• [TASK PROMPT]:
Filter the records below down to lines containing "under".

• [DATA SHOWN]:
(** C10, amended.  A term answered with a status other than 200 (a 404 on
    the point lookup included), or with an empty result list by the
    windowed search, gets one record whose fields are the term under
    [shipment_id_searched], the text 'Not Found' under [status_error],
    whatever the status, and the store name under [_store_name].  A
    [requests.RequestException], raised by the request or while the body
    of a 200 answer is decoded, gives the same record with the reason
    'Network Error: ' followed by its text.  Any record list a lookup
    appends is made from a 200 payload or is one of these two records. *)
Theorem placeholder_reason (w : world) (store : Store)
    (search_type search_field : string) (index : nat) (term : string) :
  let req := lookup_request w store search_type search_field index term in
  let records := snd (process_term w store search_type search_field index term) in
  let synthetic := fun reason : string =>
    [[("shipment_id_searched"%string, VStr term);
      ("status_error"%string, VStr reason);
      ("_store_name"%string, VStr (name store))]] in
  (forall r, requests_get w index req = Responds r -> status_code r <> 200%Z ->
     records = inl (synthetic "Not Found"%string))
  /\ (forall r data,
        is_point_lookup search_type search_field = false ->
        requests_get w index req = Responds r -> status_code r = 200%Z ->
        json r = JsonValue (VDict data) ->
        truthy (dict_get data (search_type ++ "s")%string (VList [])) = false ->
        records = inl (synthetic "Not Found"%string))
  /\ (forall e, requests_get w index req = Raises (RequestException e) ->
        records = inl (synthetic ("Network Error: " ++ e)%string))
  /\ (forall r e, requests_get w index req = Responds r -> status_code r = 200%Z ->
        json r = JsonRaises (RequestException e) ->
        records = inl (synthetic ("Network Error: " ++ e)%string))
  /\ (forall appended, records = inl appended ->
        (exists r data,
           requests_get w index req = Responds r
           /\ status_code r = 200%Z /\ json r = JsonValue (VDict data)
           /\ ((is_point_lookup search_type search_field = true
                /\ appended = [dict_set data "_store_name" (VStr (name store))])
               \/ (is_point_lookup search_type search_field = false
                   /\ exists items,
                        dict_get data (search_type ++ "s")%string (VList [])
                        = VList (map VDict items)
                        /\ items <> []
                        /\ appended
                           = map (fun d => dict_set d "_store_name" (VStr (name store)))
                                 items)))
        \/ appended = synthetic "Not Found"%string
        \/ exists e, appended = synthetic ("Network Error: " ++ e)%string
                     /\ (requests_get w index req = Raises (RequestException e)
                         \/ exists r, requests_get w index req = Responds r
                                      /\ status_code r = 200%Z
                                      /\ json r = JsonRaises (RequestException e))).
Proof.
  intros req records synthetic. subst req records synthetic. cbv beta.
  change [("shipment_id_searched"%string, VStr term);
          ("status_error"%string, VStr "Not Found");
          ("_store_name"%string, VStr (name store))]
    with (placeholder term "Not Found" store).
  split; [intros r; apply process_term_unsuccessful_status|].
  unfold lookup_request, process_term, point_lookup, windowed_search.
  split; [|split; [|split]].
  - intros r data Hp Hget Hstatus Hjson Hempty.
    rewrite Hp in *. apply Z.eqb_eq in Hstatus.
    now rewrite Hget, Hstatus, Hjson, Hempty.
  - intros e Hget.
    destruct (is_point_lookup search_type search_field); now rewrite Hget.
  - intros r e Hget Hstatus Hjson. apply Z.eqb_eq in Hstatus.
    destruct (is_point_lookup search_type search_field);
      now rewrite Hget, Hstatus, Hjson.
  - intros appended.
    destruct (is_point_lookup search_type search_field).
    + destruct (requests_get w index (point_request store term)) as [r|e].
      * destruct (status_code r =? 200)%Z eqn:H200.
        -- apply Z.eqb_eq in H200.
           destruct (json r) as [data|e] eqn:Hjson.
           ++ destruct data as [ | | | | | |data]; simpl; try discriminate.
              intros [= <-]. left. exists r, data.
              split; [reflexivity|]. split; [assumption|]. split; [assumption|].
              left. now split.
           ++ destruct e; simpl; try discriminate.
              intros [= <-]. right. right. eexists. split; [reflexivity|].
              right. eauto.
        -- destruct (status_code r =? 404)%Z; simpl; intros [= <-]; right; now left.
      * destruct e; simpl; try discriminate.
        intros [= <-]. right. right. eexists. split; [reflexivity | now left].
    + destruct (requests_get w index _) as [r|e].
      * destruct (status_code r =? 200)%Z eqn:H200.
        -- apply Z.eqb_eq in H200.
           destruct (json r) as [data|e] eqn:Hjson.
           ++ destruct data as [ | | | | | |data]; try (simpl; discriminate).
              destruct (truthy (dict_get data (search_type ++ "s")%string (VList [])))
                eqn:Htruthy; [|simpl; intros [= <-]; right; now left].
              destruct (dict_get data (search_type ++ "s")%string (VList []))
                as [ | | | | |items| ] eqn:Hfound; try (simpl; discriminate).
              destruct (tag_items items store) as [tagged|e] eqn:Htag;
                [|apply tag_items_inr in Htag as ->; simpl; discriminate].
              simpl. intros [= <-].
              apply tag_items_inl in Htag as (ds & -> & ->).
              left. exists r, data.
              split; [reflexivity|]. split; [assumption|]. split; [assumption|].
              right. split; [reflexivity|].
              exists ds. split; [exact Hfound|]. split; [|reflexivity].
              intros ->. discriminate.
           ++ destruct e; simpl; try discriminate.
              intros [= <-]. right. right. eexists. split; [reflexivity|].
              right. eauto.
        -- simpl. intros [= <-]. right. now left.
      * destruct e; simpl; try discriminate.
        intros [= <-]. right. right. eexists. split; [reflexivity | now left].
Qed.
(** The [if (args)] branch of the start handler, lines 133-220: [file]
    is [db.files[args]], and [!file] holds when the lookup finds nothing. *)
Definition redeem (from : From) (args : string) : M Db unit :=
  db <- get_store ;;
  let file := JS.obj_get (files db) args in
  match file with
  | JS.Absent => tg_reply env MsgNotFound
  | JS.Own _ | JS.Inherited => gates from args file
  end.

(** [ctx.message.text.split(' ')[1]] *)
Definition start_arg (text : string) : option string :=
  JS.split_space text !! 1%nat.

(** [bot.start], lines 129-225. *)
Definition start (from : From) (text : string) : M Db unit :=
  if JS.truthy_opt (start_arg text) then
    match start_arg text with
    | Some args => redeem from args
    | None => ret tt
    end
  else
    db <- get_store ;;
    tg_reply env (MsgStart (start_msg (settings db))).

(** [bot.action(/verify_(.+)/)], lines 233-268. *)
Definition verify (from : From) (code : string) : M Db unit :=
  let userId := from_id from in
  db <- get_store ;;
  match users db !! userId with
  | None =>
      modify_store (set_users
        (insert userId (mkUser true (Some (now env))
                          (Some (first_name from)) (from_username from))))
  | Some u =>
      modify_store (set_users
        (insert userId (mkUser true (Some (now env))
                          (firstName u) (username u))))
  end ;;;
  tg_answerCbQuery env true ;;;
  tg_reply env MsgVerified ;;;
  swallow (tg_log env (LogVerified userId)).

(** The [fileId], [fileType] and [caption] the upload handler derives
    from the message, lines 282-304; [None] when the photo array is empty
    and indexing it throws. *)
Definition describe (up : Upload) : option (string * FileType * option string) :=
  let with_caption (c : option string) :=
    if JS.truthy_opt (msg_caption up) then msg_caption up else c in
  match media up with
  | MediaDocument fid name _ => Some (fid, Document, with_caption name)
  | MediaVideo fid name _ =>
      Some (fid, Video, with_caption (JS.or_else name (Some "Video File")))
  | MediaAudio fid title name _ =>
      Some (fid, Audio,
            with_caption (JS.or_else title (JS.or_else name (Some "Audio File"))))
  | MediaPhoto sizes =>
      match last sizes with
      | Some (fid, _) => Some (fid, Photo, with_caption (Some "Photo"))
      | None => None
      end
  end.

(** [bot.on(['document', 'video', 'audio', 'photo'])], lines 281-348.
    The result is the short code shown to the uploader.  A draw consists of
    base-36 digits, so [db.files[shortCode] = ...] creates or replaces an
    own property. *)
Definition upload (from : From) (up : Upload) : M Db string :=
  match describe up with
  | None => throw "TypeError"
  | Some (fid, ftype, cap) =>
      shortCode <- generateCode env ;;
      modify_store (set_files
        (insert shortCode (mkFile fid ftype cap (from_id from) (now env)))) ;;;
      try_catch
        (tg_forward env (chat_id up) (message_id up) ;;;
         tg_log env (LogUploaded (from_id from) shortCode))
        (fun _ => ret tt) ;;;
      let shareLink :=
        "https://t.me/" +:+ botUsername cfg +:+ "?start=" +:+ shortCode in
      tg_reply env (MsgUploaded shareLink shortCode) ;;;
      ret shortCode
  end.

End Handlers.

End JsonBot.

(** ** The MongoDB bot ([src/unnamed/part_000], lines 429-1268) *)

Module MongoBot.

(** [UserSchema], lines 447-458. *)
Record User : Type := mkUser {
  userId : Z;
  firstName : option string;
  username : option string;
  isVerified : bool;
  isBanned : bool;
  verifiedAt : option Z;
  lastActive : Z;
  filesShared : Z;
  filesAccessed : Z;
  joinedAt : Z
}.
(* ===== verification/_CoqProject ===== *)
-Q . S2P
Prelude.v
JsString.v
Utf8.v
NodePath.v
Json.v
VaultPath.v
Splice.v
Artifact.v
FileSystem.v
IsoDate.v
AuditLog.v
FolderMetadata.v
VaultOps.v
VaultCalls.v
MutationQueue.v
Confinement.v
CallEffects.v
VaultView.v
VaultErrors.v
MetadataStore.v
ExampleVault.v
VaultListing.v
Search.v
PendingFrames.v
PendingRequests.v
Base64.v
DocStream.v
StreamMux.v
StreamMuxProps.v
StreamMuxDelivery.v
StreamMuxLeak.v
RelayFrame.v
HistoryData.v
HistoryMessage.v
Sha256.v
FileHistory.v
HistoryPending.v
HistoryFlush.v
HistoryCommits.v
HistoryRead.v
SessionProtocol.v
SessionMessages.v
DocSession.v
DocSessionProps.v
DocSessionLiveness.v
DocSessionReconcile.v
DocSessionAcks.v
SessionSocket.v
SessionSocketProps.v
SessionManager.v
SessionManagerProps.v
SessionManagerTable.v
SessionManagerSteps.v
SessionManagerMutations.v
SessionManagerMoves.v
SessionManagerGoes.v
SessionManagerRuns.v
SessionManagerUses.v
SessionManagerServed.v
HttpAssembler.v
TunnelPaths.v
TunnelRpc.v
TunnelMessages.v
TunnelClient.v
TunnelEffects.v
TunnelClientProps.v
TunnelClientWork.v
TunnelClientRuns.v
TunnelClientDeaf.v
TunnelResponse.v
ExampleHistory.v
Examples.v
ExampleSession.v
ExampleSocket.v
ExampleTunnel.v
ExampleManager.v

• [ANSWER TO THIS PROBLEM]:
    windowed search, gets one record whose fields are the term under
    [shipment_id_searched], the text 'Not Found' under [status_error],
    whatever the status, and the store name under [_store_name].  A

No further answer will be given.